Serve un rilancio per il Parco di San Rossore e il prossimo rinnovo della presidenza e del Consiglio direttivo è il miglior momento per farlo. Ne sono convinte cinque associazioni che, insieme, hanno lanciato un appello proprio per il futuro del parco. Ovvero, il Comitato per la difesa di Coltano, il Comitato difesa alberi, La città ecologica, Amici della Terra Versilia e Italia nostra Pisa.
"Un rilancio che parta dalla cesura netta con la gestione degli ultimi anni, criticata non solo dagli ambientalisti - hanno specificato in una nota congiunta - servono competenze scientifiche, autonomia di pensiero e coraggio nell’affrontare i problemi del territorio.

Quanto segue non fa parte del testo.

(* ===== verification/BufferLocal.v ===== *)
(** * BufferLocal: a local edit does what it says

    The text of a buffer as some replica saw it is a list of bytes, each with a flag: is
    it visible there or deleted?  [splice] is what edits of that text should do to it, and
    [performs] says that the elements of a trace do the edits one after the other: by
    [performs_marks] the new fragments hold the spliced text.  [edited] is the
    same for a text without deleted bytes.

    [apply_local_edit] of [crates/text/src/text.rs]: its positions count the visible
    fragments.  Each round of its loop extends the trace as [performs] asks. *)

From S2P Require Import Prelude Clock Locator UndoMap OperationQueue Patch Subscription History Bits Utf8.
From S2P Require Import LineEnding PatchFacts TextSummary Chunk ChunkFacts Rope RopeFacts RopeEdit RopeSlice.
From S2P Require Import Keyed TreeMap SumTree SumTreeSpec SumTreeFind Cursor CursorSpec CursorFacts Fragment.
From S2P Require Import RopeBuilder Buffer BufferFacts BufferSteps.

(** ** Splicing *)

Abbreviation flagged := (list (bool * N)).
Abbreviation edits_of := (list (Range N * str)).

Definition delete_flag (x : bool * N) : bool * N := (false, x.2).

(** [l] begins at the position [o]. *)
Fixpoint splice (o : N) (l : flagged) (edits : edits_of) : flagged :=
  match edits with
  | [] => l
  | (range, text) :: edits =>
      ltake (Patch.start range - o) l ++ (pair true <$> text) ++
      (delete_flag <$> ltake (Patch.end_ range - Patch.start range) (ldrop (Patch.start range - o) l)) ++
      splice (Patch.end_ range) (ldrop (Patch.end_ range - o) l) edits
  end.

Fixpoint edited (o : N) (t : str) (edits : edits_of) : str :=
  match edits with
  | [] => t
  | (range, text) :: edits =>
      ltake (Patch.start range - o) t ++ text ++ edited (Patch.end_ range) (ldrop (Patch.end_ range - o) t) edits
  end.

(** The visible bytes. *)
Definition shown (l : flagged) : str := snd <$> filter (λ x, x.1 = true) l.

Lemma shown_app l1 l2 : shown (l1 ++ l2) = shown l1 ++ shown l2.
Proof. unfold shown. by rewrite filter_app, fmap_app. Qed.

Lemma shown_flag (b : bool) (t : str) : shown (pair b <$> t) = if b then t else [].
Proof.
  unfold shown. induction t as [|x t IH]; [by destruct b|].
  rewrite fmap_cons, filter_cons. destruct b; case_decide as H; try done. by rewrite fmap_cons, IH.
Qed.

Lemma shown_deleted l : shown (delete_flag <$> l) = [].
Proof. induction l as [|x l IH]; [done|]. exact IH. Qed.

Lemma splice_edited o t edits : shown (splice o (pair true <$> t) edits) = edited o t edits.
Proof.
  revert o t. induction edits as [|[range text] edits IH]; intros o t; cbn [splice edited]; [apply shown_flag|].
  by rewrite !shown_app, shown_deleted, ltake_fmap, ldrop_fmap, !shown_flag, IH.
Qed.

(** ** The text of a trace *)

Section performs.
Context (counts alive : Fragment → bool).

Definition seen (l : list (Fragment * N)) : flagged :=
  (λ x, (alive x.1, x.2)) <$> filter (λ x, counts x.1 = true) l.

Definition marks (els : list el) : flagged :=
  els ≫= λ e, match el_origin e with
    | Added => pair true <$> el_text e
    | Kept f | Recut f => if counts f then pair (alive f) <$> el_text e else []
    | Removed f => if counts f then pair false <$> el_text e else []
    end.

Definition counted_len (els : list el) : N := len (view counts (src_bytes els)).
Definition full_len (els : list el) : N := len (src_bytes els).

(** From the position [o], and [q] when all fragments count. *)
Inductive performs : N → N → edits_of → list (Range N) → list el → Prop :=
  | performs_nil o q : performs o q [] [] []
  | performs_cons o q range text edits fulls kept added gone els :
      Forall quiet kept → adds text added → Forall (erasing alive) gone →
      Patch.start range = o + counted_len kept → Patch.end_ range = Patch.start range + counted_len gone →
      performs (Patch.end_ range) (q + full_len kept + full_len gone) edits fulls els →
      performs o q ((range, text) :: edits)
        (mk_range (q + full_len kept) (q + full_len kept + full_len gone) :: fulls) (kept ++ added ++ gone ++ els).

Lemma seen_app l1 l2 : seen (l1 ++ l2) = seen l1 ++ seen l2.
Proof. unfold seen. by rewrite filter_app, fmap_app. Qed.

Lemma marks_app l1 l2 : marks (l1 ++ l2) = marks l1 ++ marks l2.
Proof. apply bind_app. Qed.

Lemma len_seen l : len (seen l) = len (view counts l).
Proof. unfold seen, view. by rewrite !len_fmap. Qed.

Lemma seen_tag f t : seen (tag f t) = if counts f then pair (alive f) <$> t else [].
Proof.
  unfold seen, tag. induction t as [|b t IH]; [by destruct (counts f)|].
  rewrite fmap_cons, filter_cons. cbn [fst]. destruct (counts f) eqn:Hc; case_decide as H; try done. by rewrite !fmap_cons, IH.
Qed.
(* ===== verification/BufferInv.v ===== *)
(** * BufferInv: the invariant of a buffer

    [snapshot_ok v s ps]: the snapshot [s] stands for the pieces [ps], at the version [v].  Fragments,
    texts, the index of insertions, the slices of the edits and the undo map agree
    with each other.  [finished_ok] says that an edit that is finished keeps
    all of that, and [commit_ok] that it is committed without panic. *)

From stdpp Require Import gmap.
From S2P Require Import Prelude Clock Locator UndoMap OperationQueue Patch Subscription History Bits Utf8.
From S2P Require Import LineEnding PatchFacts TextSummary Chunk ChunkFacts Rope RopeFacts RopeEdit RopeSlice.
From S2P Require Import Keyed TreeMap TreeMapFacts SumTree SumTreeSpec SumTreeFind Cursor CursorSpec.
From S2P Require Import CursorFacts Fragment RopeBuilder Buffer BufferFacts BufferSteps BufferLocal BufferSeen.
#[local] Open Scope N_scope.

(** ** The invariant *)

(** The index holds one entry for each fragment. *)
Definition indexed (t : Insertions) (fs : list Fragment) : Prop :=
  (∃ h, wf h t) ∧ sorted_keys (Key:=InsertionFragmentKey) (to_list t) ∧
  ∀ i, i ∈ to_list t ↔ i ∈ insertion_fragment_new <$> fs.

Abbreviation slice_entries := (list (MapEntry InsertionSlice unit)).
Definition has_slice (x : InsertionSlice) (l : slice_entries) : Prop := lookup x l = Some ().

(** The text that a new buffer starts with is no edit. *)
Definition base_timestamp : Lamport.t := Lamport.new LOCAL.

(** The edit [e] inserted or deleted the fragment. *)
Definition touched (e : Lamport.t) (f : Fragment) : Prop :=
  e = timestamp f ∧ e ≠ base_timestamp ∨ e ∈ deletions f.
(* ===== verification/BufferCommit.v ===== *)
(** * BufferCommit: edits keep the invariant of the buffer

    [fragment_ids_for_edits] of [crates/text/src/text.rs] goes over the slices of the edits and
    the index of insertions side by side.  It finds every fragment that one of the edits
    inserted or deleted, and none twice.

    [commit_ok]: what a finished edit leaves is committed without panic, keeps
    [snapshot_ok], and tells the observers the truth.  [local_edit_ok] puts a local edit together. *)

From Stdlib Require Import Sorted.
From stdpp Require Import sorting.
From stdpp Require Import gmap.
From S2P Require Import Prelude Clock Locator UndoMap OperationQueue Patch Subscription History Bits Utf8.
From S2P Require Import LineEnding PatchFacts TextSummary Chunk ChunkFacts Rope RopeFacts RopeConvert RopeEdit.
From S2P Require Import RopeSlice Keyed TreeMap TreeMapFacts SumTree SumTreeSpec SumTreeFind Cursor CursorSpec.
From S2P Require Import CursorFacts Fragment RopeBuilder Buffer BufferFacts BufferSteps BufferLocal BufferSeen.
From S2P Require Import BufferInv.
#[local] Open Scope N_scope.

(** ** The order of slices *)

Definition slice_key (x : InsertionSlice) : InsertionFragmentKey := insertion_key (slice_insertion_id x) (slice_start x).

Lemma slice_le_iff a b : slice_le a b ↔
  slice_key a ≺ slice_key b ∨ slice_key a = slice_key b ∧ slice_end b ≤ slice_end a.
Proof.
  assert (slice_le a b ↔ then_with (cmp (slice_key a) (slice_key b)) (cmp (slice_end b) (slice_end a)) ≠ Gt) as ->.
  { unfold slice_le, slice_key. change (cmp (insertion_key ?i ?s) (insertion_key ?j ?u)) with (then_with (cmp i j) (cmp s u)).
    by destruct (cmp (slice_insertion_id a) (slice_insertion_id b)). }
  change (cmp (slice_end b) (slice_end a)) with (N.compare (slice_end b) (slice_end a)). unfold olt.
  destruct (cmp (slice_key a) (slice_key b)) eqn:E; cbn.
  - apply cmp_eq_iff in E. split.
    + intros H. right. split; [done|]. by apply N.compare_le_iff.
    + intros [?|[_ H]]; [done|]. by apply N.compare_le_iff.
  - split; [by left|done].
  - split; [done|]. intros [?|[E' _]]; [done|]. by rewrite E', cmp_refl in E.
Qed.

#[local] Instance slice_le_total : Total slice_le.
Proof.
  intros a b. rewrite !slice_le_iff. destruct (ole_total (slice_key a) (slice_key b)) as [H|H]; apply ole_iff in H as [H|H]; auto.
  - rewrite H. destruct (N.le_ge_cases (slice_end a) (slice_end b)); auto.
  - rewrite H. destruct (N.le_ge_cases (slice_end a) (slice_end b)); auto.
Qed.

#[local] Instance slice_le_trans : Transitive slice_le.
Proof.
  intros a b c. rewrite !slice_le_iff. intros [H1|[H1 E1]] [H2|[H2 E2]].
  - left. by eapply olt_trans.
  - left. by rewrite <- H2.
  - left. by rewrite H1.
  - right. split; [congruence|lia].
Qed.

Lemma slice_le_key a b : slice_le a b → slice_key a ≼ slice_key b.
Proof. rewrite slice_le_iff, ole_iff. intros [?|[? _]]; auto. Qed.

Lemma key_lt_iff (a b : Lamport.t) m n : insertion_key a m ≺ insertion_key b n ↔ a ≺ b ∨ a = b ∧ m < n.
Proof.
  unfold olt. change (cmp (insertion_key a m) (insertion_key b n)) with (then_with (cmp a b) (N.compare m n)).
  destruct (cmp a b) eqn:E; cbn.
  - apply cmp_eq_iff in E as ->. rewrite N.compare_lt_iff. split; [by right|]. by intros [?|[_ ?]].
  - split; [by left|done].
  - split; [done|]. intros [?|[-> _]]; [done|]. by rewrite cmp_refl in E.
Qed.

Lemma key_le_timestamp (a b : Lamport.t) m n : insertion_key a m ≼ insertion_key b n → a ≼ b.
Proof. rewrite !ole_iff, key_lt_iff. intros [[?|[? _]]|[= ? _]]; auto. Qed.

Lemma key_le_of (a b : Lamport.t) m n : a ≼ b → m ≤ n → insertion_key a m ≼ insertion_key b n.
Proof.
  intros Ha Hm. apply ole_iff in Ha as [Ha| ->].
  - apply olt_le, key_lt_iff. by left.
  - rewrite ole_iff, key_lt_iff. destruct (N.eq_dec m n) as [->|]; [by right|]. left. right. split; [done|lia].
Qed.

Lemma key_not_lt (a : Lamport.t) m n : insertion_key a m ≼ insertion_key a n → m ≤ n.
Proof. rewrite ole_iff, key_lt_iff. intros [[H|[_ ?]]|[= ->]]; [by apply olt_irrefl in H|lia..]. Qed.
Lemma seek_id_ascending i d (fs : list Fragment) : StronglySorted olt (id <$> fs) → ascending (seek_id i) d fs.
Proof.
  intros Hs. unfold ascending. pose proof (ends_ids d fs) as He. revert He. generalize (ends d fs) as es. 
  induction fs as [|f fs IH]; intros [|e es] He; try done; [constructor|]. injection He as He1 He2. change (fst <$> es = (Some ∘ id) <$> fs) in He2.
  apply StronglySorted_inv in Hs as [Hs Hf]. constructor; [by apply IH|]. apply Forall_forall. intros e' He'.
  assert (e'.1 ∈ (Some ∘ id) <$> fs) as Hin by (rewrite <- He2; by apply list_elem_of_fmap_2).
  apply list_elem_of_fmap in Hin as (g & Hg & Hgin). rewrite Forall_forall in Hf. specialize (Hf (id g) (list_elem_of_fmap_2 id _ _ Hgin)).
  unfold seek_id, seek_fst, seek_key. rewrite He1, Hg. cbn. change (cmp (Some i) (Some ?x)) with (cmp i x).
  destruct (cmp i (id f)) eqn:E1, (cmp i (id g)) eqn:E2; cbn; try lia; exfalso.
  - apply cmp_eq_iff in E1 as ->. unfold olt in Hf. congruence.
  - apply cmp_eq_iff in E2 as ->. by apply (olt_irrefl (id f)), olt_trans with (id g).
  - apply cmp_gt_lt in E2. apply (olt_irrefl (id g)). apply olt_trans with i; [done|]. by apply olt_trans with (id f).
Qed.

(** A seek to the identifier of a fragment stops before it. *)
Lemma split_id i (rest : list piece) : ∀ d : undo_position, StronglySorted olt (id <$> rest.*1) → i ∈ id <$> rest.*1 →
  ∃ sk p B, rest = sk ++ p :: B ∧ id p.1 = i ∧ split_at (seek_enter (seek_id i) Left) d rest.*1 = (sk.*1, p.1 :: B.*1).
Proof.
  induction rest as [|q rest IH]; intros d Hs Hi; [by apply elem_of_nil in Hi|]. cbn in Hs, Hi.
  apply StronglySorted_inv in Hs as [Hs Hq].
  assert (seek_enter (seek_id i) Left d (item_summary q.1) = negb (skips (cmp i (id q.1)) Left)) as He.
  { unfold seek_enter, seek_id, seek_fst, seek_key, dim_add; cbn. by rewrite item_max_id. }
  rewrite fmap_cons. cbn [split_at]. rewrite He. apply elem_of_cons in Hi as [->|Hi].
  - rewrite cmp_refl. by exists [], q, rest.
  - rewrite Forall_forall in Hq. pose proof (Hq i Hi) as Hlt. apply cmp_gt_lt in Hlt. rewrite Hlt. cbn [skips negb].
    destruct (IH (dim_add d (item_summary q.1)) Hs Hi) as (sk & p & B & -> & <- & E). exists (q :: sk), p, B.
    split_and!; [done|done|]. by rewrite E.
Qed.
(* ===== verification/BufferReplicas.v ===== *)
(** * BufferReplicas: edits of other replicas

    [apply_op] of an edit keeps the intention of its author, and an edit has the same
    effect on its author's buffer and on a replica in the same state.  The operation that [edit] returns can be
    applied wherever the author's text is, and makes the same text of it: the ranges that it
    carries are positions in the text with its deleted parts. *)

From Stdlib Require Import Sorted.
From S2P Require Import Prelude Clock Locator UndoMap OperationQueue Patch Subscription History HistoryTheorems.
From S2P Require Import Bits Utf8 LineEnding PatchFacts TextSummary Chunk ChunkFacts Rope RopeFacts RopeConvert.
From S2P Require Import RopeEdit RopeSlice Keyed TreeMap TreeMapFacts SumTree SumTreeSpec SumTreeFind Cursor.
From S2P Require Import CursorSpec CursorFacts Fragment RopeBuilder Buffer BufferFacts BufferSteps BufferLocal.
From S2P Require Import BufferInv BufferCommit BufferSeen BufferRemote BufferNew BufferTheorems.
#[local] Open Scope N_scope.

(** ** The text as its author would see it *)

(** After the edit [ts], to somebody who has seen [v] besides. *)
Definition counted_with (v : Global.t) (ts : Lamport.t) (f : Fragment) : bool :=
  counted v f || bool_decide (timestamp f = ts).
Definition alive_with (v : Global.t) (log : list UndoMapEntry) (ts : Lamport.t) (f : Fragment) : bool :=
  bool_decide (timestamp f = ts) || was_alive v log f && negb (bool_decide (ts ∈ deletions f)).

Il parco ha inoltre bisogno di risorse, prima di tutto, in termini di finanziamenti e di personale qualificato. Nonostante l’impegno dei volontari, la mancata sostituzione nel tempo di circa 30 dipendenti comporta gravi carenze sia sul piano dei controlli, sia su quello della progettazione".
Uno dei requisiti per rilanciarsi, secondo le associazioni, è la riappropriazione da parte dell'ente dello stanziamento annuale della Presidenza della Repubblica. "Si tratta di circa 2 milioni di euro annui che finiscono nel bilancio regionale in modo indistinto - hanno spiegato - sono risorse indispensabili per far funzionare e rilanciare il parco. È necessario inoltre rivedere radicalmente la proposta di Piano integrato che, rinnegando le scelte oculate dei fondatori, delega ai Comuni la pianificazione urbanistica su ben 9mila ettari dei 24mila complessivi, oltre a consolidare le aree a destinazione militare".
"Inoltre - hanno aggiunto - è necessaria una gestione scientificamente corretta dell’emergenza cocciniglia, con la riduzione drastica dei tagli di pseudo rinnovamento e per i piani antincendio, in modo da garantire la conservazione delle foreste, bene imprescindibile per il paesaggio e per il clima".
"Le associazioni fanno appello a chi è chiamato a decidere su queste nomine - hanno concluso le associazioni - affinché l’occasione del rinnovo delle cariche costituisca un momento di autocritica, di cesura e di reale rilancio. L’inizio non è stato dei migliori: l’esclusione di molte associazioni ambientaliste dall’elenco di quelle deputate a esprimere proprie candidature per il Consiglio direttivo è sintomo della volontà di mettere a tacere le voci più critiche e meno gradite. Anche su questo c’è bisogno di aria nuova".